● Record set
(** * Fleet orchestration of the rendering pipeline: leases, worker loop, autoscaler

    Shallow embedding of
    - [production-pipeline/cloud-infrastructure/cloud_worker.py]
      ([GCSJobLeaser], [GPUWorker]) and
    - [gcs-video-automations-v1-backup/cloud-infrastructure/autoscaler.py]
      ([JobQueueMonitor], [MIGController], [IntelligentAutoscaler]).

    Conventions of the embedding.
    - Python [int] is [Z]; a finite Python [float] is an exact rational
      [Q] (comparisons against the literal thresholds are the same on the
      rationals, and so is the integer part of [pending / 100.0]).
    - [datetime] is a number of microseconds ([Z]); [timedelta(seconds=s)]
      is [s * 1000000].
    - A JSON object is a [gmap string jval]; the bucket is a
      [gmap string blob] keyed by object name.
    - Code that can raise lives in a state-and-exception monad in which the
      state written before a [raise] survives it, as it does in Python.
    - [float(s)] and [int(s)] on text are the Python builtins and are
      parameters of the model. *)

From Stdlib Require Import ZArith QArith Qround String Ascii List Lia Lqa.
From Stdlib Require Import DecimalString DecimalNat.
From stdpp Require Import base gmap strings list fin_maps sorting.

Open Scope string_scope.
Open Scope Z_scope.

(** ** Python values shared by both programs *)

Definition datetime := Z.

Definition timedelta_seconds (s : Z) : Z := s * 1000000.

(** Exceptions that the modelled code can meet; every one of them is an
    [Exception], so [except Exception] catches them all. *)
Inductive exn : Type :=
| PreconditionFailed   (* create-only upload on an existing object *)
| NotFound             (* download of a missing object *)
| TransientStoreError  (* any other failure of a bucket request *)
| JSONDecodeError      (* json.loads on text that is not JSON *)
| AttributeError       (* attribute read on an object that lacks it *)
| TypeError            (* range() of a non-integer, unexpected keyword argument *)
| ValueError           (* float() / int() on unparsable text *)
| TimeoutExpired       (* subprocess.run(timeout=...) *)
| OSError.             (* the executable could not be started *)

Inductive result (A : Type) : Type :=
| Ok (a : A)
| Raise (e : exn).
Arguments Ok {A} a.
Arguments Raise {A} e.

(** JSON values that occur in the records of the pipeline. [JTime t] is
    the string [t.isoformat()]. *)
Inductive jval : Type :=
| JNull
| JStr (s : string)
| JInt (z : Z)
| JFloat (q : Q)
| JTime (t : datetime).

Abbreviation dict := (gmap string jval).

(** Content of a bucket object: text that decodes to a JSON object, or
    anything else (media, malformed text). *)
Inductive blob : Type :=
| BJson (d : dict)
| BOther.

Abbreviation bucket := (gmap string blob).

(** Result of [subprocess.run(..., capture_output=True, text=True)]. *)
Record completed : Type := Completed { returncode : Z; stdout : string }.

(** *** Text helpers: [str.strip], [str.split('\n')], [str.endswith] *)

(** [str.isspace] on the ASCII range. *)
Definition py_isspace (c : ascii) : bool :=
  let n := nat_of_ascii c in
  ((9 <=? n) && (n <=? 13) || (28 <=? n) && (n <=? 32))%nat.

Fixpoint lstrip (s : string) : string :=
  match s with
  | String c s' => if py_isspace c then lstrip s' else s
  | EmptyString => EmptyString
  end.

Definition strip (s : string) : string :=
  String.rev (lstrip (String.rev (lstrip s))).

(** [s.split(sep)] for a one-character separator: never an empty list. *)
Fixpoint split_go (sep : ascii) (cur : string) (s : string) : list string :=
  match s with
  | EmptyString => [String.rev cur]
  | String c s' =>
      if Ascii.eqb c sep then String.rev cur :: split_go sep EmptyString s'
      else split_go sep (String c cur) s'
  end.

Definition split (sep : ascii) (s : string) : list string :=
  split_go sep EmptyString s.

Definition newline : ascii := ascii_of_nat 10.

Definition endswith (s suffix : string) : bool :=
  String.prefix (String.rev suffix) (String.rev s).

Definition startswith (s pre : string) : bool := String.prefix pre s.

(** [[x.strip() for x in out.strip().split('\n') if x.strip()]] *)
Definition stripped_lines (out : string) : list string :=
  map strip (filter (fun x => strip x <> EmptyString) (split newline (strip out))).

(** [[float(x.strip()) for x in out.strip().split('\n') if x.strip()]],
    where [py_float] is the builtin [float] on text; [None] when one of
    the conversions raises [ValueError]. *)
Definition parse_utilizations (py_float : string -> option Q) (out : string)
    : option (list Q) :=
  mapM py_float (stripped_lines out).

(** Comparison of floats. *)
Definition Qltb (x y : Q) : bool := negb (Qle_bool y x).

(** [sum(xs)] and [len(xs)] on floats. *)
Definition Qsum (xs : list Q) : Q := fold_left Qplus xs 0%Q.

Definition Qlen (xs : list Q) : Q := inject_Z (Z.of_nat (length xs)).

(** [int(x)] of a float: truncation towards zero. *)
Definition Qtrunc (x : Q) : Z := Z.quot (Qnum x) (Zpos (Qden x)).

(** ** The bucket *)

(** [client.list_blobs(bucket, prefix=p)]: the names under the prefix, in
    the lexicographic order of the listing. *)
Definition list_names (b : bucket) (p : string) : list string :=
  merge_sort String.le (filter (fun n => startswith n p) (map fst (map_to_list b))).

(** ** The autoscaler *)

Module Autoscaler.

Definition JOBS_PREFIX : string := "jobs".
Definition SCALING_INTERVAL : Z := 60.
Definition SCALE_DOWN_DELAY : Z := 600.
Definition MIN_INSTANCES : Z := 1.
Definition MAX_INSTANCES : Z := 20.
Definition JOBS_PER_GPU : Z := 200.
Definition GPU_EFFICIENCY : Q := 1 # 2.

Record ScalingMetrics : Type := {
  pending_jobs : Z;
  running_jobs : Z;
  completed_jobs : Z;
  failed_jobs : Z;
  current_instances : Z;
  desired_instances : Z;
  gpu_utilization : Q;
  m_last_scale_up : option datetime;
  m_last_scale_down : option datetime
}.

(** Mutable fields of [IntelligentAutoscaler]. *)
Record autoscaler : Type := {
  last_scale_up : option datetime;
  last_scale_down : option datetime
}.

(** What the [gcloud] command line answers during one scaling cycle. The
    describe command is launched more than once in a cycle, by
    [run_scaling_cycle] first, then by [execute_scaling], then inside the
    log line of [resize_mig]; [describe_size k] is the answer to launch
    number [k], and two launches need not agree. *)
Record gcloud : Type := {
  describe_size : nat -> result completed;
  list_instances : result completed;
  ssh_nvidia_smi : string -> result completed;
  resize : Z -> result completed
}.

(** [IntelligentAutoscaler.calculate_desired_instances]; [now] is the
    value of [datetime.utcnow()]. *)
Definition calculate_desired_instances
    (self : autoscaler) (now : datetime) (pending : Z) (gpu_util : Q) : Z :=
  let base_instances :=
    Z.max 0 (Qtrunc (inject_Z pending / (inject_Z JOBS_PER_GPU * GPU_EFFICIENCY))) in
  let desired := Z.max MIN_INSTANCES (Z.min MAX_INSTANCES base_instances) in
  if (pending <? 5) && Qltb gpu_util 30 then
    match last_scale_down self with
    | None => Z.min desired 1
    | Some t =>
        if timedelta_seconds SCALE_DOWN_DELAY <? now - t
        then Z.min desired 1 else desired
    end
  else desired.

(** [IntelligentAutoscaler.should_scale]. *)
Definition should_scale (current desired : Z) (gpu_util : Q) : bool :=
  if 2 <=? Z.abs (current - desired) then true
  else if Qltb 80 gpu_util && (current <? desired) then true
  else if Qltb gpu_util 20 && (desired <? current) then true
  else false.

(** The pseudo-code of the scaling policy, as the specification words it
    (rounding up, named bounds and thresholds). *)
Definition compute_desired_spec
    (last_down : option datetime) (now : datetime) (pending : Z) (util : Q) : Z :=
  let base := Qceiling (inject_Z pending / (inject_Z JOBS_PER_GPU * GPU_EFFICIENCY)) in
  let desired := Z.max MIN_INSTANCES (Z.min MAX_INSTANCES base) in
  if (pending <? 5) && Qltb util 30 then
    match last_down with
    | None => Z.min desired MIN_INSTANCES
    | Some t =>
        if timedelta_seconds SCALE_DOWN_DELAY <? now - t
        then Z.min desired MIN_INSTANCES else desired
    end
  else desired.

(** *** [JobQueueMonitor] *)

Definition initial_counts : gmap string Z :=
  <["pending" := 0]> (<["running" := 0]> (<["completed" := 0]> (<["failed" := 0]> ∅))).

(** Body of the loop of [get_job_counts] for one listed object. A record
    that cannot be read or decoded raises inside the inner [try] and is
    skipped. *)
Definition count_one (b : bucket) (counts : gmap string Z) (name : string)
    : gmap string Z :=
  if endswith name "/status.json" then
    match b !! name with
    | Some (BJson status_data) =>
        match default (JStr "unknown") (status_data !! "status") with
        | JStr status =>
            match counts !! status with
            | Some n => <[status := n + 1]> counts
            | None => counts
            end
        | _ => counts
        end
    | _ => counts
    end
  else counts.

(** [JobQueueMonitor.get_job_counts]. *)
Definition get_job_counts (b : bucket) : gmap string Z :=
  fold_left (count_one b) (list_names b (JOBS_PREFIX ++ "/")) initial_counts.

(** [JobQueueMonitor.get_job_queue_depth]. *)
Definition get_job_queue_depth (b : bucket) : Z :=
  default 0 (get_job_counts b !! "pending").

Section Parsers.

(** The builtins [float(text)] and [int(text)]; [None] is [ValueError]. *)
Variable py_float : string -> option Q.
Variable py_int : string -> option Z.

● What is being asked
From the records above, transcribe exactly the run of lines that opens with the line holding "if (pending <? 5) && Qltb gpu_util 30 then" and closes with the line holding "else false.", both included.

● Solved problem
  if (pending <? 5) && Qltb gpu_util 30 then
    match last_scale_down self with
    | None => Z.min desired 1
    | Some t =>
        if timedelta_seconds SCALE_DOWN_DELAY <? now - t
        then Z.min desired 1 else desired
    end
  else desired.

(** [IntelligentAutoscaler.should_scale]. *)
Definition should_scale (current desired : Z) (gpu_util : Q) : bool :=
  if 2 <=? Z.abs (current - desired) then true
  else if Qltb 80 gpu_util && (current <? desired) then true
  else if Qltb gpu_util 20 && (desired <? current) then true
  else false.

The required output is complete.